A Justiça do Piauí decidiu manter a prisão preventiva de José Cleuton da Silva, investigado por gravar relações sexuais sem o consentimento das mulheres envolvidas e comercializar os vídeos em grupos fechados na plataforma Telegram. A decisão foi assinada no último dia 22 de junho pelo juiz da Central de Inquéritos de Teresina, Valdemir Ferreira Santos, que negou o pedido da defesa para revogar a prisão.
Para o magistrado, permanecem os fundamentos que justificam a medida cautelar, especialmente porque as investigações ainda estão em andamento e existe a possibilidade de surgirem novas vítimas. Com isso, José Cleuton continuará preso enquanto a Polícia Civil conclui o inquérito.
O caso veio à tona após a deflagração da Operação Lente Oculta, conduzida pelo Departamento de Repressão aos Crimes Cibernéticos (DRCC). Segundo as investigações, o suspeito marcava encontros consensuais com mulheres, mas registrava as relações sexuais de forma clandestina utilizando câmeras escondidas em objetos adaptados, como pastas com pequenos orifícios estrategicamente posicionados para captar as imagens sem despertar qualquer suspeita.
Após as gravações, os vídeos eram, conforme a Polícia Civil, colocados à venda em grupos fechados no Telegram por valores que variavam entre R$ 75 e R$ 100. Os investigadores afirmam ainda que José Cleuton utilizava ferramentas tecnológicas e até bots para ampliar a divulgação do conteúdo e alcançar um número maior de compradores.
Até o momento, pelo menos sete mulheres procuraram o DRCC depois de descobrirem que suas imagens íntimas circulavam pela internet e haviam sido compartilhadas em diferentes estados brasileiros. A Polícia Civil acredita, no entanto, que esse número possa aumentar à medida que as investigações avancem.

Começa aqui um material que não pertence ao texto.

Lemma user_trap_run s : Z.testbit (sstatus (csr (th s))) 1 = false -> Z.testbit (sstatus (csr (th s))) 8 = false ->
  utrap s = kbind (if Z.testbit (scause (csr (th s))) 63 then user_interrupt_handler fuel (scause (csr (th s)))
    else user_exception_handler stat_buf (scause (csr (th s))))
    (fun f => match f with Returns => user_trap_ret user_trap_at trampoline user_vec_at user_ret_at temp_kstack junk ;;; kret Returns | _ => kret f end) (in_handler s).
Proof.
  intros Hon Hspp. unfold user_trap. unfold kbind at 1, on_csr at 1, on_part at 1, r_sstatus, kbind at 1, kget, kret at 1.
  unfold kbind at 1, on_csr at 1, on_part at 1, r_scause, kbind at 1, kget, kret at 1.
  unfold kbind at 1, on_csr at 1, on_part at 1, local_irq_on, kbind at 1, r_sstatus, kbind at 1, kget, kret at 1 2.
  cbn [upd_th th set_csr csr]. rewrite has_sie, Hon. unfold kernel_assert at 1. cbn [negb]. unfold kbind at 1, kret at 1.
  change SSTATUS_SPP with (Z.shiftl 1 8). rewrite (has_bit _ 8), Hspp by lia. unfold kernel_assert at 1. cbn [negb]. unfold kbind at 1, kret at 1.
  rewrite (has_bit _ 63) by lia. destruct s as [[g p md c] m ir dk u]. reflexivity.
Qed.

Lemma trap_bits x b : Z.testbit (set_bit (set_bit (set_bit x 5 b) 1 false) 8 false) 1 = false /\ Z.testbit (set_bit (set_bit (set_bit x 5 b) 1 false) 8 false) 8 = false.
Proof.
  unfold set_bit. split; rewrite Z.land_spec; [rewrite Z.land_spec; change (Z.testbit (Z.lnot (2 ^ 1)) 1) with false; by rewrite andb_false_r|].
  change (Z.testbit (Z.lnot (2 ^ 8)) 8) with false. by rewrite andb_false_r.
Qed.

(** A trap from user space comes to the handler. *)
Lemma trap_to_handler s cause tval : user_ready s -> exists s1, in_kernel s s1 cause tval /\
  trap_from cause tval s = kbind (if Z.testbit cause 63 then user_interrupt_handler fuel cause else user_exception_handler stat_buf cause)
    (fun f => match f with Returns => resume ;;; kret Returns | _ => kret f end) (in_handler s1).
Proof.
  intros Hrdy. destruct (user_vec_run s cause tval Hrdy) as (s1 & Hrun & Hik). exists s1. split; [exact Hik|].
  unfold from_user. unfold kbind at 1, kmodify. rewrite (kbind_ret _ _ _ _ _ Hrun). unfold kbind at 1, kget. rewrite (ik_pc _ _ _ _ Hik), Z.eqb_refl. cbn [negb].
  unfold kbind at 1. pose proof (ik_csr _ _ _ _ Hik) as Hc. unfold upd_th, take_trap in Hc. cbn [th csr sstatus] in Hc. rewrite (ur_mode _ Hrdy) in Hc.
  destruct (trap_bits (sstatus (csr (th s))) (Z.testbit (sstatus (csr (th s))) 1)) as [Hb1 Hb8].
  rewrite user_trap_run by (rewrite Hc; done). rewrite Hc. cbn [scause].
  generalize (if Z.testbit cause 63 then user_interrupt_handler fuel cause else user_exception_handler stat_buf cause). intros h.
  unfold kbind. destruct (h (in_handler s1)) as [f s2|s2| |]; [|reflexivity..]. destruct f; [|reflexivity..]. unfold resume_user, kbind, kret.
  destruct (user_trap_ret user_trap_at trampoline user_vec_at user_ret_at temp_kstack junk s2) as [[] s3|s3| |]; reflexivity.
Qed.

(** The next interrupt was claimed and completed. *)
Definition serviced (p p' : plic) : Prop :=
  p' = Plic (plic_regs p) (tail (claims p)) (completed p ++ match claims p with irq :: _ => if s32 irq =? 0 then [] else [s32 irq] | [] => [] end).

(** The interrupt that is claimed next is the one of the disk. *)
Definition disk_claims (p : plic) : bool := match claims p with irq :: _ => s32 irq =? VIRTIO0_IRQ | [] => false end.

(** If the disk interrupts, its driver was opened and is in service. *)
Definition disk_ready (s : trapst) : Prop := disk_claims (irqs s) = true -> exists y, disk s = Some (vs y) /\ in_service y.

Outro aspecto que elevou a gravidade do caso foi a identificação, durante a perícia do material apreendido, de indícios de que algumas gravações poderiam conter imagens envolvendo menores de idade. Diante dessa suspeita, os investigadores ampliaram o alcance das apurações para verificar possíveis crimes previstos no Estatuto da Criança e do Adolescente (ECA).
A Polícia Civil também informou que conseguiu, junto à plataforma Telegram, remover os vídeos já identificados e solicitou medidas para impedir novas publicações envolvendo as vítimas.
Embora as investigações apontem que o investigado lucrava com a venda dos vídeos, ainda não foi divulgado quanto ele teria faturado com o esquema. Também não há informações oficiais sobre profissão ou emprego formal de José Cleuton.
As vítimas tiveram relações sexuais consensuais com o investigado, mas, segundo a polícia, nunca autorizaram a gravação nem a divulgação das imagens. Suas identidades permanecem sob sigilo para preservar a intimidade e evitar nova exposição.
A defesa de José Cleuton pediu a revogação da prisão preventiva, mas o pedido foi rejeitado pela Justiça. Até o momento, os advogados não apresentaram manifestação pública detalhada sobre o mérito das acusações.
Com a decisão judicial, a investigação segue em andamento para identificar outras possíveis vítimas, esclarecer toda a extensão do esquema e reunir novas provas que poderão embasar uma futura denúncia do Ministério Público.